Table 2 displays the various classification metrics produced for cloud removal and opacity estimation images using various methods. “CGANs” map the cloudy image element into the cloud-free image distribution characteristics, minimizing the difference between the cloudy image element and the cloud-free image element. However, the reflection characteristics of the image element are not identical to the semantic information. Therefore, “GANs” contribute to the deceptive image element of the metrics and the low reliability of the direct measurement of cloud removal findings. Consequently, we perform the metrics operation based on each model cloud opacity image. The estimations of cloud opacity, namely, RMSE (Alpha), SSIM (Alpha), and PSNR (Alpha), demonstrate that the efficacy of “SCM-CNN (U²Net)” surpasses that of other methods by a significant margin, while “SCM-CNN (ResNet-50)” also achieves commendable results. On the other hand, although Hot and CGANs exhibit better RMSE (Alpha) scores in terms of image element similarity, their performance in the structural similarity index SSIM (Alpha) is generally subpar.

In addition, “Hot” and “CGANs” also modify many image elements in the original image’s cloud-free region, resulting in many noise points in the cloud opacity estimation map. “SpA-GAN” output results are very similar to the global features, and the obtained ones are filled with a large number of ground surface texture features, but the pixel gap is small. Figure 7 divided the prediction results into 101 and 11 classes based on intervals from 0–1, and then obtained the prediction pixel accuracy based on matching the prediction results to labels. In Figure 7, the ACC101 (Alpha) shows that “SCM-CNN” has the best performance, while CGANs and Closed-form matting metrics are unstable. In addition, ACC11 (Alpha) shows that each method of cloud removal possesses better accuracy and the probability density of CGANs is more concentrated on a particular part.

The disadvantage of “Dark Channel” transmittance estimation is that it does not conform to the imaging mechanism of RS images and will enhance or weaken the image according to the image element brightness. The “Hot” is more sensitive to the feature, leading to the apparent skyline variation. The magnitude is variable, and all the image elements that deviate from the clear skyline must return to the clear skyline, but this step introduces much noise. The methods employed in this study for image generation are known as conditional generative adversarial networks (CGANs), which are currently considered state-of-the-art. The comparison of the three CGANs utilized in this study, SpA-GAN, CR-GAN, and Pix2pix, indicates that the overall effect of SpA-GAN is greater than that of CR-GAN and Pix2pix. This is primarily due to the attention mechanism introduced by SpA-GAN and CR-GAN. For more details, please refer to Figure A5, which presents the attention images under different conditions. However, the models cannot distinguish between thin and thick clouds. When complex meteorological conditions occur, the model results appear to be “fabricated,” reducing the realism of the cloud removal results. In contrast, our proposed “SCM-CNN” is based on cloud detection, which achieves cloud removal by estimating clouds’ opacity and maximum reflectance in RS images without modifying the image elements in cloud-free areas.
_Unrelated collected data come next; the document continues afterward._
(* ===== verification/TlsContext.v ===== *)
(** * TlsContext: the constructor and the destructor of [client/src/connection/TlsContext.cpp]

    The owner of the OpenSSL context.  OpenSSL's functions are the class [SslCtxLib], with
    the contexts that exist and their settings as what the laws speak of.  Verification
    and pinning, which work on a connection, are in [Connection]. *)

From S2P Require Import Prelude.
Local Open Scope Z_scope.

Definition TLS1_3_VERSION : Z := 772.  (* 0x0304 *)

(** OpenSSL's context functions; [None] is the null pointer, [false] a failure. *)
Class SslCtxLib := {
  ssl_lib : Type;
  SSL_CTX_new : ssl_lib → ssl_lib * option Z;
  SSL_CTX_set_min_proto_version : ssl_lib → Z → Z → ssl_lib * bool;
  SSL_CTX_set_max_proto_version : ssl_lib → Z → Z → ssl_lib * bool;
  SSL_CTX_set_default_verify_paths : ssl_lib → Z → ssl_lib * bool;
  SSL_CTX_load_verify_locations : ssl_lib → Z → string → ssl_lib * bool;
  SSL_CTX_free : ssl_lib → Z → ssl_lib;
}.

(** The settings of a context: the least and the greatest protocol version. *)
Record SslCtx : Type := mkSslCtx { min_proto : Z; max_proto : Z }.

Definition set_min_proto (v : Z) (c : SslCtx) : SslCtx := mkSslCtx v (max_proto c).
Definition set_max_proto (v : Z) (c : SslCtx) : SslCtx := mkSslCtx (min_proto c) v.

(** [contexts] are the contexts allocated and not yet freed. *)
Class SslCtxLaws `{SslCtxLib} := {
  contexts : ssl_lib → gmap Z SslCtx;
  ctx_new_ok l l' p : SSL_CTX_new l = (l', Some p) →
    contexts l !! p = None ∧ ∃ c, contexts l' = <[p := c]> (contexts l);
  ctx_new_null l l' : SSL_CTX_new l = (l', None) → contexts l' = contexts l;
  ctx_set_min l l' p v ok : SSL_CTX_set_min_proto_version l p v = (l', ok) →
    contexts l' = if ok then alter (set_min_proto v) p (contexts l) else contexts l;
  ctx_set_max l l' p v ok : SSL_CTX_set_max_proto_version l p v = (l', ok) →
    contexts l' = if ok then alter (set_max_proto v) p (contexts l) else contexts l;
  ctx_verify_paths l l' p ok :
    SSL_CTX_set_default_verify_paths l p = (l', ok) → contexts l' = contexts l;
  ctx_load l l' p f ok :
    SSL_CTX_load_verify_locations l p f = (l', ok) → contexts l' = contexts l;
  ctx_free l p : contexts (SSL_CTX_free l p) = delete p (contexts l);
}.

Section tls_context.
Context `{SslCtxLib}.

Definition ssl_call {A} (f : ssl_lib → ssl_lib * A) : M ssl_lib A := λ l,
  let '(l', a) := f l in (Ret a, l').

(** [TlsContext::TlsContext], returning [ctx_]; [windows] says which build it is.  The
    answers of the two version calls and of the extra bundle are not looked at. *)
Definition TlsContext_new (windows : bool) : M ssl_lib Z :=
  ctx_ ← ssl_call SSL_CTX_new;
  match ctx_ with
  | None => throw "SSL_CTX_new failed"
  | Some ctx_ =>
    ssl_call (λ l, SSL_CTX_set_min_proto_version l ctx_ TLS1_3_VERSION) ;;
    ssl_call (λ l, SSL_CTX_set_max_proto_version l ctx_ TLS1_3_VERSION) ;;
    ok ← ssl_call (λ l, SSL_CTX_set_default_verify_paths l ctx_);
    if negb ok then
      modify (λ l, SSL_CTX_free l ctx_) ;;
      throw "SSL_CTX_set_default_verify_paths failed"
    else
      when windows
        (ssl_call (λ l, SSL_CTX_load_verify_locations l ctx_
           "C:/msys64/mingw64/etc/ssl/certs/ca-bundle.crt") ;; mret tt) ;;
      mret ctx_
  end.

(** [TlsContext::~TlsContext]; a null [ctx_] is not freed. *)
Definition TlsContext_delete (ctx_ : option Z) : M ssl_lib unit :=
  match ctx_ with
  | Some p => modify (λ l, SSL_CTX_free l p)
  | None => mret tt
  end.

Context `{!SslCtxLaws}.

Lemma wp_ssl_call {A} (f : ssl_lib → ssl_lib * A) (Q : A → ssl_lib → Prop) E l :
  (∀ l' a, f l = (l', a) → Q a l') → wp (ssl_call f) Q E l.
Proof. intros HQ. unfold wp, ssl_call. destruct (f l) as [l' a]. by apply HQ. Qed.

(** The context belongs to its owner: a constructor that throws leaves no context behind, one
    that returns leaves exactly one, restricted to TLS 1.3 when the library can restrict
    it, and the destructor frees it. *)
Theorem tls_context_owned windows l :
  wp (TlsContext_new windows)
    (λ p l', ∃ c, contexts l' = <[p := c]> (contexts l) ∧
       (∃ l2, TlsContext_delete (Some p) l' = (Ret tt, l2) ∧ contexts l2 = contexts l) ∧
       ((∀ l0 p0 v, (SSL_CTX_set_min_proto_version l0 p0 v).2 = true ∧
                    (SSL_CTX_set_max_proto_version l0 p0 v).2 = true) →
        c = mkSslCtx TLS1_3_VERSION TLS1_3_VERSION))
    (λ _ l', contexts l' = contexts l) l.
Proof.
  unfold TlsContext_new. apply wp_bind, wp_ssl_call. intros l1 [p|] H1.
  2:{ apply wp_throw. by apply ctx_new_null. }
  apply ctx_new_ok in H1 as [Hp [c1 Hc1]].
  apply wp_bind, wp_ssl_call. intros l2 ok2 H2. apply wp_bind, wp_ssl_call. intros l3 ok3 H3.
  assert (∃ c, contexts l3 = <[p := c]> (contexts l) ∧
    (ok2 = true → ok3 = true → c = mkSslCtx TLS1_3_VERSION TLS1_3_VERSION)) as (c & Hc & Htls).
  { pose proof (ctx_set_min _ _ _ _ _ H2) as E2. pose proof (ctx_set_max _ _ _ _ _ H3) as E3.
    rewrite E3, E2, Hc1. destruct ok2, ok3; rewrite ?alter_insert_eq; by eexists. }
  apply wp_bind, wp_ssl_call. intros l4 ok4 H4. apply ctx_verify_paths in H4.
  destruct ok4; cbn [negb].
  2:{ apply wp_bind, wp_modify, wp_throw. rewrite ctx_free, H4, Hc. by apply delete_insert_id. }
  assert (∀ l5, contexts l5 = contexts l4 → ∃ c, contexts l5 = <[p := c]> (contexts l) ∧
    (∃ l2, TlsContext_delete (Some p) l5 = (Ret tt, l2) ∧ contexts l2 = contexts l) ∧
    ((∀ l0 p0 v, (SSL_CTX_set_min_proto_version l0 p0 v).2 = true ∧
                 (SSL_CTX_set_max_proto_version l0 p0 v).2 = true) →
     c = mkSslCtx TLS1_3_VERSION TLS1_3_VERSION)) as Hend.
  { intros l5 H5. exists c. rewrite H5, H4, Hc. split; [done|]. split.
    - eexists. split; [reflexivity|]. rewrite ctx_free, H5, H4, Hc. by apply delete_insert_id.
    - intros Hok. apply Htls.
      + destruct (Hok l1 p TLS1_3_VERSION) as [E _]. by rewrite H2 in E.
      + destruct (Hok l2 p TLS1_3_VERSION) as [_ E]. by rewrite H3 in E. }
  apply wp_bind, wp_when. destruct windows; [|by apply wp_ret, Hend].
  apply wp_bind, wp_ssl_call. intros l5 ok5 H5. apply wp_ret, wp_ret, Hend. by eapply ctx_load.
Qed.
End tls_context.

(** ** A library that always works *)

Definition ref_ssl : SslCtxLib := {|
  ssl_lib := gmap Z SslCtx;
  SSL_CTX_new l := (<[fresh (dom l) := mkSslCtx 0 0]> l, Some (fresh (dom l)));
  SSL_CTX_set_min_proto_version l p v := (alter (set_min_proto v) p l, true);
  SSL_CTX_set_max_proto_version l p v := (alter (set_max_proto v) p l, true);
  SSL_CTX_set_default_verify_paths l p := (l, true);
  SSL_CTX_load_verify_locations l p f := (l, true);
  SSL_CTX_free l p := delete p l;
|}.

#[refine] Instance ref_ssl_laws : @SslCtxLaws ref_ssl := {| contexts := λ l : @ssl_lib ref_ssl, l |}.
Proof.
  - intros l l' p [= <- <-]. split; [|by eexists]. apply not_elem_of_dom, is_fresh.
  - done.
  - by intros l l' p v ok [= <- <-].
  - by intros l l' p v ok [= <- <-].
  - by intros l l' p ok [= <- <-].
  - by intros l l' p f ok [= <- <-].
  - done.
Qed.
In addition, it is worth mentioning that as the cloud opacity increases, the confidence level of the surface image elements recovered results will gradually decrease. Depending on the scenario, “SCM-CNN” can be artificially set as a threshold in practical applications to assist human interpretation and data processing (Figure 8).

“SCM-CNN” demonstrates considerable generalization and stability in removing clouds from a single image, but it still has some shortcomings. Firstly, it is worth noting that the Sentinel-2 image data are Uint16, and the upper limit of image reflection brightness is variable. To normalize the training sample, we divide the atmospherically corrected Sentinel-2 image by 10,000. However, since the reflection value of the data obtained in this way is generally small, we will use “z-score” normalization to organize the data in the subsequent study to improve its universality. Secondly, the simulated data resemble natural remote sensing imagery, and the model can be effectively transferred to natural Sentinel-2 satellite imagery cloud scenes. However, the model presents some blurry artifacts in the cloud shadow areas of remote sensing images due to shadow issues being neglected. Thirdly, to achieve accurate estimation and removal of cloud opacity, this paper employs a backbone network based on saliency detection and a multi-scale feature extraction and fusion strategy. Compared with existing algorithms for thin cloud removal, SCM-CNN can remove thin clouds better under the condition of coexisting thin and thick clouds. Therefore, it has good applicability for the frozen zone with severe fog and cloud cover. However, the model still exhibits some misjudgment when clouds are located above highly reflective ice and snow, typically recognizing highly reflective snow as thick clouds.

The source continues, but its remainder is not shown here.